When victims or their families come into the hospital, I lead with compassion and empathy because they’re in a situation no human being would want to endure. Death normally presents itself as an event on the horizon. For victims who don’t survive gun violence, the grief is so raw: Yesterday, these individuals were living their lives; today, they’re not.
I didn’t choose to work on gun violence; God chose me. It’s my mission to uphold a person’s dignity and worth. We owe that to ourselves and to our communities.
Sharyon Cosey, MDiv
Mount Sinai Hospital
If two people come into the hospital, and one of those people is the shooter, it’s not my place to judge them. There’s a reason why they’re lashing out, a reason why they’re shooting people. That’s not to excuse their behavior: They will be accountable to both the law and God.

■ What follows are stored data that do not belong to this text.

(** * NodeModal: path-addressed read / project / merge / write

    A shallow embedding of [src/features/modals/NodeModal/index.tsx].

    The file follows the source top-down:
    - [JS]       the JavaScript values the component handles (JSON trees
                 plus [undefined]) and the property reads and writes the
                 source performs on them;
    - [Json]     [JSON.stringify (v, null, 2)] and [JSON.parse];
    - [Modal]    the module-level helpers ([normalizeNodeData],
                 [updateJsonAtPath]) and the component:
                 its React state, the render-time closures
                 ([getFreshContent], [getFullNodeObject],
                 [parseContentToKeyValues]) and the event handlers;
    - the properties.

    Modelling limits, stated once:
    - a JSON number is an integer ([Z]); literals with a fraction or an
      exponent are outside the value model;
    - a string is a sequence of bytes; a [\uXXXX] escape is read only when
      it denotes a code point below U+0080;
    - an object is an association list in insertion order with unique keys;
      the reordering JavaScript applies to integer-like keys is not
      modelled;
    - property reads see own properties only (nothing is inherited from
      [Object.prototype]), and the [length] property of sequences and
      strings is not modelled, neither read nor written;
    - integers are exact, where JavaScript rounds beyond 2^53. *)

From Stdlib Require Import List String Ascii ZArith NArith Lia Bool Arith
  FinFun.
Import ListNotations.

Set Warnings "-register-all".
Local Open Scope string_scope.

(* ================================================================== *)
(** * JavaScript values *)
(* ================================================================== *)

Module JS.

(** The value kinds [JSON.parse] produces. *)
Inductive value : Type :=
| JNull
| JBool (b : bool)
| JNum (n : Z)
| JStr (s : string)
| JArr (elems : list value)
| JObj (fields : list (string * value)).

(** A value of the language: a JSON tree, or [undefined]. *)
Definition jsval := option value.
Definition undefined : jsval := None.

(** A path segment is [string | number]. *)
Inductive segment : Type :=
| SKey (k : string)
| SIdx (i : nat).

Definition path := list segment.

(** [typeof v !== "object" || v === null] *)
Definition is_primitive (v : value) : bool :=
  match v with
  | JArr _ | JObj _ => false
  | _ => true
  end.

Definition is_compound (v : value) : bool := negb (is_primitive v).

(** [typeof v === "object" && v !== null && !Array.isArray(v)] *)
Definition is_plain_object (v : value) : bool :=
  match v with
  | JObj _ => true
  | _ => false
  end.

(** ** Objects as association lists *)

Definition fields := list (string * value).

Fixpoint lookup {A} (k : string) (o : list (string * A)) : option A :=
  match o with
  | [] => None
  | (k', v) :: o' => if String.eqb k k' then Some v else lookup k o'
  end.

Definition keys {A} (o : list (string * A)) : list string := map fst o.

Definition has_key {A} (k : string) (o : list (string * A)) : bool :=
  match lookup k o with Some _ => true | None => false end.

(** [CreateDataProperty]: what an object literal, a spread and
    [JSON.parse] do for a key.  An existing key keeps its position. *)
Fixpoint define {A} (k : string) (v : A) (o : list (string * A))
  : list (string * A) :=
  match o with
  | [] => [(k, v)]
  | (k', v') :: o' =>
      if String.eqb k k' then (k, v) :: o' else (k', v') :: define k v o'
  end.

Definition proto : string := "__proto__".

(** [o[k] = v] on an ordinary object.  An own property is overwritten.
    Otherwise the name [__proto__] reaches the accessor inherited from
    [Object.prototype]: the assignment creates no own property (it changes
    the prototype for an object or [null], and is ignored for any other
    value).  Any other absent name is added last. *)
Definition assign {A} (k : string) (v : A) (o : list (string * A))
  : list (string * A) :=
  if has_key k o then define k v o
  else if String.eqb k proto then o
  else define k v o.

(** ** Decimal rendering of array indices and numbers *)

Definition digit_char (d : N) : ascii :=
  ascii_of_N (48 + d).

Fixpoint digits_fuel (fuel : nat) (n : N) (acc : list ascii) : list ascii :=
  match fuel with
  | O => digit_char (n mod 10) :: acc
  | S f =>
      if (n <? 10)%N then digit_char n :: acc
      else digits_fuel f (n / 10)%N (digit_char (n mod 10) :: acc)
  end.

Definition digits_of_N (n : N) : list ascii :=
  digits_fuel (N.size_nat n) n [].

Definition digits_of_Z (z : Z) : list ascii :=
  if (z <? 0)%Z then "-"%char :: digits_of_N (Z.abs_N z)
  else digits_of_N (Z.abs_N z).

Definition is_digit (c : ascii) : bool :=
  let n := N_of_ascii c in ((48 <=? n) && (n <=? 57))%N.

Definition digit_val (c : ascii) : N := (N_of_ascii c - 48)%N.

Fixpoint N_of_digits (acc : N) (ds : list ascii) : N :=
  match ds with
  | [] => acc
  | d :: ds' => N_of_digits (10 * acc + digit_val d)%N ds'
  end.

(** [ToString] of a number used as a property key: its decimal
    rendering. *)
Definition index_key (i : nat) : string :=
  string_of_list_ascii (digits_of_N (N.of_nat i)).

(** The property a segment names. *)
Definition key_of_segment (s : segment) : string :=
  match s with
  | SKey k => k
  | SIdx i => index_key i
  end.

(** A property key is an array index when it is the canonical decimal
    rendering of a natural number. *)
Definition index_of_key (k : string) : option nat :=
  let ds := list_ascii_of_string k in
  match ds with
  | [] => None
  | _ =>
      if forallb is_digit ds then
        let n := N_of_digits 0 ds in
        if String.eqb (string_of_list_ascii (digits_of_N n)) k
        then Some (N.to_nat n) else None
      else None
  end.

Definition index_of_segment (s : segment) : option nat :=
  match s with
  | SIdx i => Some i
  | SKey k => index_of_key k
  end.

(** ** Property read [current[segment]] *)

Inductive outcome (A : Type) : Type :=
| Ok (a : A)
| Throw (msg : string).
Arguments Ok {A} a.
Arguments Throw {A} msg.

Definition bind {A B} (m : outcome A) (f : A -> outcome B) : outcome B :=
  match m with
  | Ok a => f a
  | Throw e => Throw e
  end.

Notation "x <- m ;; k" := (bind m (fun x => k))
  (at level 61, m at next level, right associativity).

Definition type_error : string := "TypeError".

(** The string of one character, as indexing a string returns it. *)
Definition char_at (t : string) (i : nat) : jsval :=
  option_map (fun c => JStr (String c "")) (nth_error (list_ascii_of_string t) i).

(** Reading a property of [undefined] or [null] throws a [TypeError]; an
    index reads an element of a sequence or a character of a string; a
    number or a boolean has no own property; an absent property reads as
    [undefined]. *)
Definition get (cur : jsval) (s : segment) : outcome jsval :=
  match cur with
  | None => Throw type_error
  | Some JNull => Throw type_error
  | Some (JObj o) => Ok (lookup (key_of_segment s) o)
  | Some (JArr l) =>
      match index_of_segment s with
      | Some i => Ok (nth_error l i)
      | None => Ok undefined
      end
  | Some (JStr t) =>
      match index_of_segment s with
      | Some i => Ok (char_at t i)
      | None => Ok undefined
      end
  | Some _ => Ok undefined
  end.

(** ** Property write [current[segment] = v]

    The module is strict-mode code: a write on a primitive throws, as does
    a write on [undefined] or [null].  A write past the end of an array
    leaves holes, which [JSON.stringify] renders as [null]; a write to a
    name that is not an index leaves the elements as they are. *)
Fixpoint set_nth (i : nat) (v : value) (l : list value) : list value :=
  match i, l with
  | O, [] => [v]
  | O, _ :: l' => v :: l'
  | S i', [] => JNull :: set_nth i' v []
  | S i', x :: l' => x :: set_nth i' v l'
  end.

Definition put (cur : jsval) (s : segment) (v : value) : outcome value :=
  match cur with
  | Some (JObj o) => Ok (JObj (assign (key_of_segment s) v o))
  | Some (JArr l) =>
      match index_of_segment s with
      | Some i => Ok (JArr (set_nth i v l))
      | None => Ok (JArr l)
      end
  | _ => Throw type_error
  end.

(** ** Well-formed trees

    The keys of an object are unique, at every depth. *)
Fixpoint wf (v : value) : Prop :=
  match v with
  | JArr l => (fix all (l : list value) : Prop :=
                 match l with
                 | [] => True
                 | x :: l' => wf x /\ all l'
                 end) l
  | JObj o => NoDup (map fst o) /\
              (fix all (o : list (string * value)) : Prop :=
                 match o with
                 | [] => True
                 | (_, x) :: o' => wf x /\ all o'
                 end) o
  | _ => True
  end.

Definition wf_list (l : list value) : Prop := Forall wf l.
Definition wf_fields (o : fields) : Prop :=
  NoDup (keys o) /\ Forall (fun kv => wf (snd kv)) o.

(** The number of nodes of a tree, counting each element once more for
    its place in the enclosing sequence. *)
Fixpoint size (v : value) : nat :=
  match v with
  | JArr l => S (fold_right (fun x acc => S (size x + acc)) 0 l)
  | JObj o => S (fold_right (fun kv acc => S (size (snd kv) + acc)) 0 o)
  | _ => 1
  end.

(** Induction over trees, with the hypothesis for every element and every
    field value. *)
Section ValueInduction.
Variable P : value -> Prop.
Hypothesis Hnull : P JNull.
Hypothesis Hbool : forall b, P (JBool b).
Hypothesis Hnum : forall n, P (JNum n).
Hypothesis Hstr : forall s, P (JStr s).
Hypothesis Harr : forall l, Forall P l -> P (JArr l).
Hypothesis Hobj : forall o, Forall (fun kv => P (snd kv)) o -> P (JObj o).

Fixpoint value_induction (v : value) : P v :=
  match v with
  | JNull => Hnull
  | JBool b => Hbool b
  | JNum n => Hnum n
  | JStr s => Hstr s
  | JArr l =>
      Harr l ((fix all (l : list value) : Forall P l :=
                 match l with
                 | [] => Forall_nil P
                 | x :: l' => Forall_cons x (value_induction x) (all l')
                 end) l)
  | JObj o =>
      Hobj o ((fix all (o : list (string * value))
                 : Forall (fun kv => P (snd kv)) o :=
                 match o with
                 | [] => Forall_nil _
                 | kv :: o' =>
                     Forall_cons kv (value_induction (snd kv)) (all o')
                 end) o)
  end.
End ValueInduction.

(** A language value is well formed when it is [undefined] or a well-formed
    tree. *)
Definition wf_js (v : jsval) : Prop :=
  match v with Some x => wf x | None => True end.

(** Fuel [f] suffices to render [n]: the renderer divides by ten at each
    step. *)
Definition enough (f : nat) (n : N) : Prop := (n < 10 * 2 ^ N.of_nat f)%N.

End JS.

Both sides need help — the shooter and the victim. When the community stops villainizing people who are perpetrating the shooting, we can pause and listen to their cries for help. If we don’t take that pause, the next person who gets shot could be your son or daughter. What can we do to help the situation?
The capacity for compassion and helping each other is what makes us human. If we lose that, who are we? What are we? Gun violence may not be everyone’s lived experience, but something else can affect a community — we are all connected.
Gun violence is one of the most devastating circumstances where people lose control. My role as chaplain is to walk with victims and their families until they’ve regained some semblance of it back.
Why do people give blood or donate organs? It’s because they’re thinking of someone other than themselves. Gun violence is no different. It all comes down to compassion, which is what God challenges us to offer.